Every line from the one with "filter (in_band lower_bound" to the one with "f_transaction_count : nat;", including those two, is to be copied exactly; all other lines of the entries below are left out.

[Data extracts Boundary: Start]

(** * Price feed pipeline of [app.py]: outlier filter, daily aggregation, rolling mean

    The development embeds [remove_outliers_iqr] and [calculate_price_feed]
    of [src/app.py] together with the pandas operations they call
    ([Series.quantile], [Series.median], [rolling(...).mean()], [dropna],
    [unique], boolean masks).

    Numbers.  A [float] column is modelled by exact rationals ([Q]); a NaN
    cell is [None], and equality of prices is [Qeq] ([==]).  The code
    computes in binary64: a value that lies exactly on the edge of the
    band in [Q] can fall off it after rounding, which happens for a date
    with two different prices (module [Binary64] computes the rounded band
    of such a pair), and magnitudes near [10^308] overflow.  General
    statements on which dates are kept and on how many rows come back are
    therefore made for inputs where rounding cannot change the outcome
    ([no_split_pair], [prices_in_range]).

    Dates.  The ['date'] cell is a naive [datetime]; it is modelled by its
    count of microseconds on the calendar time line ([Z]).  Its calendar
    day is that count divided by the length of a day.

    Errors.  Python exceptions are values of [exn]; a call either returns
    ([Ok]) or raises ([Raise]).

    Fetching and display.  [get_zillow_data] is embedded over decoded JSON
    values ([json]: an [int] is an integer, a [float] an exact rational),
    with the server
    ([requests.put]) and [datetime.fromtimestamp] as parameters; [main] is
    embedded as a step on the session state, its widgets being inputs. *)

From Stdlib Require PrimFloat.
From Stdlib Require Import String.
From Stdlib Require Import ZArith QArith Qround Qminmax Qabs List Bool Lia Lqa.
From Stdlib Require Import Sorting.Mergesort Sorting.Sorted Sorting.Permutation.
From Stdlib Require Import Orders RelationClasses Morphisms.
Import ListNotations.

Local Open Scope Q_scope.

(** ** Exceptions *)

Inductive exn : Type :=
| KeyError (key : String.string)
| ValueError (msg : String.string).

Inductive result (A : Type) : Type :=
| Ok (a : A)
| Raise (e : exn).
Arguments Ok {A} a.
Arguments Raise {A} e.

(** ** Sorting *)

Module QOrder <: TotalLeBool.
Definition t : Type := Q.
Definition leb : t -> t -> bool := Qle_bool.
Definition leb_total (a b : t) : leb a b = true \/ leb b a = true :=
  match Qlt_le_dec a b with
  | left H => or_introl (proj2 (Qle_bool_iff a b) (Qlt_le_weak a b H))
  | right H => or_intror (proj2 (Qle_bool_iff b a) H)
  end.
End QOrder.

Module QSort := Sort QOrder.

Module ZOrder <: TotalLeBool.
Definition t : Type := Z.
Definition leb : t -> t -> bool := Z.leb.
Definition leb_total (a b : t) : leb a b = true \/ leb b a = true :=
  match Z.le_ge_cases a b with
  | or_introl H => or_introl (proj2 (Z.leb_le a b) H)
  | or_intror H => or_intror (proj2 (Z.leb_le b a) H)
  end.
End ZOrder.

Module ZSort := Sort ZOrder.

(** ** Data model *)

(** One dict of the [data] list, as [get_zillow_data] builds it. *)
Record Transaction : Type := mkTransaction {
  date : Z;
  price_per_sqft : Q;
  address : String.string;
  price : Q;
  sqft : Q
}.

(** [datetime.date()] of a naive datetime counted in microseconds. *)
Definition usec_per_day : Z := 86400000000.
Definition calendar_day (ts : Z) : Z := (ts / usec_per_day)%Z.

Module TxOrder <: TotalLeBool.
Definition t : Type := Transaction.
Definition leb (a b : t) : bool := (date a <=? date b)%Z.
Definition leb_total (a b : t) : leb a b = true \/ leb b a = true :=
  ZOrder.leb_total (date a) (date b).
End TxOrder.

Module TxSort := Sort TxOrder.

(** ** pandas column operations *)

(** [Series.quantile(q)], default [interpolation='linear']: the virtual
    index is [(n - 1) * q], [j] its integer part and [g] its fractional
    part; the result is [a + (b - a) * g] for the order statistics [a] at
    [j] and [b] at [j + 1] (capped at the last index).  An empty column
    gives NaN. *)
Definition quantile_sorted (q : Q) (s : list Q) : Q :=
  let n := Z.of_nat (length s) in
  let h := inject_Z (n - 1) * q in
  let j := Qfloor h in
  let g := h - inject_Z j in
  let a := nth (Z.to_nat j) s 0 in
  let b := nth (Z.to_nat (Z.min (j + 1) (n - 1))) s 0 in
  a + (b - a) * g.

Definition quantile (q : Q) (col : list Q) : option Q :=
  match col with
  | [] => None
  | _ => Some (quantile_sorted q (QSort.sort col))
  end.


(** [Series.median()]: the middle order statistic, or the mean of the two
    middle ones; NaN on an empty column. *)
Definition median (col : list Q) : option Q :=
  match col with
  | [] => None
  | _ =>
      let s := QSort.sort col in
      let n := length s in
      if Nat.even n
      then Some ((nth (n / 2 - 1) s 0 + nth (n / 2) s 0) / 2)
      else Some (nth (n / 2) s 0)
  end.

(** [Series.unique()]: distinct values in order of first appearance. *)
Fixpoint unique (l : list Z) : list Z :=
  match l with
  | [] => []
  | x :: t => x :: filter (fun y => negb (y =? x)%Z) (unique t)
  end.

(** ** [remove_outliers_iqr] *)

Section OutlierFilter.
Context {A : Type}.
(** [df[column]] *)
Variable column : A -> Q.

(** The boolean mask of line 19. *)
Definition in_band (lower_bound upper_bound : Q) (r : A) : bool :=
  Qle_bool lower_bound (column r) && Qle_bool (column r) upper_bound.

Definition remove_outliers_iqr (df : list A) (multiplier : Q) : list A :=
  match quantile (1 # 4) (map column df), quantile (3 # 4) (map column df) with
  | Some Q1, Some Q3 =>
      let IQR := Q3 - Q1 in
      let lower_bound := Q1 - multiplier * IQR in
      let upper_bound := Q3 + multiplier * IQR in
      filter (in_band lower_bound upper_bound) df
  | _, _ =>
      (* NaN bounds: every comparison is False *)
      []
  end.
End OutlierFilter.

(** ** The band of a pair in binary64 *)

(** [Series.quantile] interpolates as numpy does: between the neighbours
    [a <= b] of the virtual index and for the fraction [t] it returns
    [a + (b - a) * t], or [b - (b - a) * (1 - t)] when [t >= 0.5], each
    operation rounded.  For a column of two values the neighbours are the
    two values and the fractions 0.25 and 0.75 (lines 12-13); the bounds
    are those of lines 14-16 and the mask that of line 19. *)
Module Binary64.
Import PrimFloat.
Local Open Scope float_scope.

Definition lerp (a b t : float) : float :=
  if 0x1p-1 <=? t then b - (b - a) * (1 - t) else a + (b - a) * t.

Definition pair_band (a b multiplier : float) : float * float :=
  let Q1 := lerp a b 0x1p-2 in
  let Q3 := lerp a b 0x1.8p-1 in
  let IQR := Q3 - Q1 in
  (Q1 - multiplier * IQR, Q3 + multiplier * IQR).

Definition kept (band : float * float) (v : float) : bool :=
  (fst band <=? v) && (v <=? snd band).

(** The literals [0.5] and [0.7] as Python reads them. *)
Definition half : float := 0x1p-1.
Definition seven_tenths : float := 0x1.6666666666666p-1.

(** The bounds printed with 17 significant digits are
    0.50000000000000011 and 0.69999999999999984. *)
Definition above_half : float := 0x1.0000000000001p-1.
Definition below_seven_tenths : float := 0x1.6666666666665p-1.
End Binary64.

(** ** [calculate_price_feed] *)

(** A dict appended to [results] (lines 123-127). *)
Record DailyRow : Type := mkDailyRow {
  d_date : Z;
  d_price_per_sqft : Q;
  d_transaction_count : nat
}.

(** A row of [results_df] after lines 131-134; [None] is NaN. *)
Record FeedRow : Type := mkFeedRow {
  f_date : Z;
  f_price_per_sqft : option Q;
  f_transaction_count : nat;
  f_price_per_sqft_raw : Q
}.

Definition unique_dates (df : list Transaction) : list Z :=
  ZSort.sort (unique (map date df)).

(** The body of the [for date in unique_dates] loop: the row it appends,
    if any.  [median] is NaN only on an empty column, which the guard on
    [len(clean_data)] excludes. *)
Definition day_result (df : list Transaction) (iqr_multiplier : Q) (d : Z)
  : option DailyRow :=
  let day_data := filter (fun r => (date r =? d)%Z) df in
  if (0 <? length day_data)%nat then
    let clean_data := remove_outliers_iqr price_per_sqft day_data iqr_multiplier in
    if (0 <? length clean_data)%nat then
      match median (map price_per_sqft clean_data) with
      | Some daily_price =>
          Some (mkDailyRow d daily_price (length clean_data))
      | None => None
      end
    else None
  else None.

Fixpoint collect {A B : Type} (f : A -> option B) (l : list A) : list B :=
  match l with
  | [] => []
  | x :: t =>
      match f x with
      | Some y => y :: collect f t
      | None => collect f t
      end
  end.

(** [results] when the loop ends.  [df] is the frame after
    [sort_values('date')]; the order that sort leaves among the rows of one
    date plays no part, a group being used only through its quantiles, its
    median and its length. *)
Definition daily_results (data : list Transaction) (iqr_multiplier : Q)
  : list DailyRow :=
  let df := TxSort.sort data in
  collect (day_result df iqr_multiplier) (unique_dates df).

Fixpoint Qsum (l : list Q) : Q :=
  match l with
  | [] => 0
  | x :: t => x + Qsum t
  end.

(** [rolling(window, min_periods=window, center=True).mean()] at row [i] of
    a column of [n] values: pandas' fixed window is [start, end) with
    [end = i + 1 + offset], [start = end - window], both clipped to
    [0, n], and [offset = (window - 1) // 2]; the mean is defined when the
    window holds at least [min_periods] (and at least one) observations. *)
Definition window_mean (window : Z) (xs : list Q) (i : nat) : option Q :=
  let n := Z.of_nat (length xs) in
  let offset := ((window - 1) / 2)%Z in
  let e := Z.min n (Z.max 0 (Z.of_nat i + 1 + offset)) in
  let s := Z.min n (Z.max 0 (Z.of_nat i + 1 + offset - window)) in
  let nobs := (e - s)%Z in
  if ((window <=? nobs) && (0 <? nobs))%Z
  then Some (Qsum (firstn (Z.to_nat nobs) (skipn (Z.to_nat s) xs)) / inject_Z nobs)
  else None.

Definition rolling_mean (window : Z) (xs : list Q) : list (option Q) :=
  map (window_mean window xs) (seq 0 (length xs)).

(** Lines 131-134: copy the column, then overwrite it with its rolling mean. *)
Fixpoint assign_rolling (rows : list DailyRow) (sm : list (option Q)) : list FeedRow :=
  match rows, sm with
  | r :: rows', s :: sm' =>
      mkFeedRow (d_date r) s (d_transaction_count r) (d_price_per_sqft r)
        :: assign_rolling rows' sm'
  | _, _ => []
  end.

Definition notna (r : FeedRow) : bool :=
  match f_price_per_sqft r with Some _ => true | None => false end.

(** [dropna(subset=['price_per_sqft'])] *)
Definition dropna (rows : list FeedRow) : list FeedRow := filter notna rows.

(** Lines 106-136.  [window_size] is a Python [int]; [rolling] hands it to
    64-bit code (a wider one raises [OverflowError] there), so the model
    stands for the windows that fit, and the statements about sizes below
    take the window under [2^31]. *)
Definition calculate_price_feed (data : list Transaction) (window_size : Z)
    (iqr_multiplier : Q) : result (list FeedRow) :=
  match data with
  | [] =>
      (* pd.DataFrame([]) has no columns: sort_values('date') fails *)
      Raise (KeyError "date"%string)
  | _ =>
      let results := daily_results data iqr_multiplier in
      match results with
      | [] =>
          (* pd.DataFrame([]) has no columns: line 131 fails *)
          Raise (KeyError "price_per_sqft"%string)
      | _ =>
          if (window_size <? 0)%Z
          then Raise (ValueError "min_periods must be >= 0"%string)
          else
            Ok (dropna (assign_rolling results
                          (rolling_mean window_size (map d_price_per_sqft results))))
      end
  end.

(** ** Scenario data *)

Definition tx (d : Z) (v : Q) : Transaction :=
  mkTransaction d v String.EmptyString v 1.

Definition day (k : Z) : Z := (k * usec_per_day)%Z.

[Data extracts Boundary: End]

» Reply to the task
      filter (in_band lower_bound upper_bound) df
  | _, _ =>
      (* NaN bounds: every comparison is False *)
      []
  end.
End OutlierFilter.

(** ** The band of a pair in binary64 *)

(** [Series.quantile] interpolates as numpy does: between the neighbours
    [a <= b] of the virtual index and for the fraction [t] it returns
    [a + (b - a) * t], or [b - (b - a) * (1 - t)] when [t >= 0.5], each
    operation rounded.  For a column of two values the neighbours are the
    two values and the fractions 0.25 and 0.75 (lines 12-13); the bounds
    are those of lines 14-16 and the mask that of line 19. *)
Module Binary64.
Import PrimFloat.
Local Open Scope float_scope.

Definition lerp (a b t : float) : float :=
  if 0x1p-1 <=? t then b - (b - a) * (1 - t) else a + (b - a) * t.

Definition pair_band (a b multiplier : float) : float * float :=
  let Q1 := lerp a b 0x1p-2 in
  let Q3 := lerp a b 0x1.8p-1 in
  let IQR := Q3 - Q1 in
  (Q1 - multiplier * IQR, Q3 + multiplier * IQR).

Definition kept (band : float * float) (v : float) : bool :=
  (fst band <=? v) && (v <=? snd band).

(** The literals [0.5] and [0.7] as Python reads them. *)
Definition half : float := 0x1p-1.
Definition seven_tenths : float := 0x1.6666666666666p-1.

(** The bounds printed with 17 significant digits are
    0.50000000000000011 and 0.69999999999999984. *)
Definition above_half : float := 0x1.0000000000001p-1.
Definition below_seven_tenths : float := 0x1.6666666666665p-1.
End Binary64.

(** ** [calculate_price_feed] *)

(** A dict appended to [results] (lines 123-127). *)
Record DailyRow : Type := mkDailyRow {
  d_date : Z;
  d_price_per_sqft : Q;
  d_transaction_count : nat
}.

(** A row of [results_df] after lines 131-134; [None] is NaN. *)
Record FeedRow : Type := mkFeedRow {
  f_date : Z;
  f_price_per_sqft : option Q;
  f_transaction_count : nat;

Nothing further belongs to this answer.